Family enjoying independence day celebration oblivious to the risk of hearing loss from fireworks.

Now that the weather is warm you quite possibly have your agenda packed with parties and other activities. Almost everyone you know will be outside for some party the next couple weeks as Independence Day is just around the corner. With it comes marching bands, live music, parades and, of course, fireworks. When going out to have fun this summer, don’t pass up on the good times, just take a minute to carefully consider how you should protect your hearing.

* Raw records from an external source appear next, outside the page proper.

(** Any interleaving of concurrent [Next] calls hands out a contiguous
    set of indices, each exactly once, and the time returned for an index is
    the schedule's time for it, whichever caller got it. *)
Theorem concurrent_Next_unique (start : Z) (offset : Z -> Z) (c : claims) :
  rtc (claim_step start offset) claims_init c ->
  (cl_held c).*2 ++ (claim_index <$> cl_out c) ≡ₚ seqZ 0 (cl_next c) /\
  NoDup (claim_index <$> cl_out c) /\
  Forall (fun o => o.2 = start + offset (claim_index o)) (cl_out c).
Proof.
  intros (_ & Hperm & Hout)%claims_reachable_inv. split; [done|]. split; [|done].
  assert (Hnd : NoDup ((cl_held c).*2 ++ (claim_index <$> cl_out c)))
    by (rewrite Hperm; apply NoDup_seqZ).
  by apply NoDup_app in Hnd as (_ & _ & ?).
Qed.

(** Two callers that claimed 0 and 1 and returned in the opposite order. *)
Definition claims_example : claims :=
  {| cl_next := 2; cl_held := [];
     cl_out := [(7%nat, 0, 100 + offsetFor 0 4); (9%nat, 1, 100 + offsetFor 1 4)] |}.

Lemma concurrent_Next_unique_witness :
  rtc (claim_step 100 (fun n => offsetFor n 4)) claims_init claims_example /\
  NoDup (claim_index <$> cl_out claims_example).
Proof.
  assert (H : rtc (claim_step 100 (fun n => offsetFor n 4)) claims_init claims_example).
  { eapply rtc_l; [apply (claim_add _ _ 7%nat); apply not_elem_of_nil|].
    eapply rtc_l; [apply (claim_add _ _ 9%nat); simpl; rewrite list_elem_of_singleton; lia|].
    eapply rtc_l; [apply (claim_return _ _ 9%nat 1 [] [(7%nat, 0)]); reflexivity|].
    eapply rtc_l; [apply (claim_return _ _ 7%nat 0 [] []); reflexivity|].
    apply rtc_refl. }
  split; [exact H|]. exact (proj1 (proj2 (concurrent_Next_unique _ _ _ H))).
Defined.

Noise-induced hearing loss has an effect on around 6 percent of the U.S. adult population below the age of 70; that equates to around 40 million people. It’s sad that this type of hearing damage is just about 100 percent avoidable. All you need is a little forethought and good sense. Give consideration to some examples of why you should take care of your ears as you have fun this season and the best ways of doing it.

FireWorks are the Most Noisy of all.

With all the potential dangers that come with fireworks, hearing damage tops the list. Despite that, you rarely hear experts warning people about this threat like they do with fire or burns.

Boys Town National Research Hospital states you’re at risk of hearing loss from fireworks regardless if you’re shooting them off yourself or watching them at a public show. With extensive exposure, any sound over 85 decibels can cause noise-related hearing damage. Fireworks typically range from 150 to 175 decibels. The World Health Association estimates that adults could withstand up to 140 decibels of sound for a short time, but children will surely have damage at just 120. Fireworks are normally louder than both those numbers.

The positive spin? The potential for hearing damage is exponentially lowered the further you are from the explosion. For example, if you’re sitting in the stands at a field where they are shooting off the fireworks, you’re at greater risk than someone watching it from their porch. If you are an adult it is recommended that you stand at least 30 yards away. Children should be 70 yards away to take care of their hearing and babies shouldn’t be there at all.

Because You Love Live Music

Who doesn’t? And of course some of the best musicians in the world come out to perform in the summer. The World Health Association states that a billion teens are at risk for hearing loss from music whether it is coming from ear-buds, a parade or a favorite band playing on stage.

Hearing loss is a constant factor when it comes to repeated exposure to loud music. Live shows are usually louder than 100 decibels which becomes dangerous after only 15 minutes. Almost all concerts are longer than that!

Then There are the People

At celebrations, crowd noise is usually the most underestimated hearing danger. At a good event, there will be people on all sides of you shouting to talk over everybody else. The American Speech-Language-Hearing Association claims that crowd noise at sports games ranges between 80 to 90 decibels. Unfortunately, it will probably be higher and more consistent at a parade or celebration.

Mix Celebratory good times with a Little Common Sense

How can you keep your ears protected? You may not realize that it’s actually common sense. Assess the hearing risk of the event beforehand:

  • Will there be loud music?
  • Large crowds?
  • Fireworks?

If you expect that the celebration is going to be loud you can make the smart choice. It is important to wear hearing protection if you are going to be around loud music, crowds, or fireworks. Something simple like foam earplugs will allow you to hear what’s going on still, but at a safe level.

If there is a fireworks show, take the family back to a safe distance. The nature of fireworks means you can enjoy them without being in the front row. Watch from a couple of blocks away, at least, to be safe. There will be fewer people back there, too, so you’ll be able to enjoy the show more comfortably.

What About the Non-Sound Risks at Celebrations?

There is more to talk about here than just sound. Hot sun, not enough water, excessive drinking, and fatigue also can be a concern. If you already have some hearing loss or if you suffer from tinnitus, these things will get worse.

Remember to celebrate in moderation. If the celebration is going to last all day and into the night, maybe start later. Always drink plenty of water and try to moderate your alcohol consumption. Getting out of the heat for short periods is essential. Is there a shady spot around? Is there an air-conditioned building nearby?

Celebrations come every year, but you only get one pair of ears. Enjoy the holiday but be sure to take care of your ears also. If you are worried that you may have already suffered hearing damage it is important to schedule an appointment with a hearing care specialist.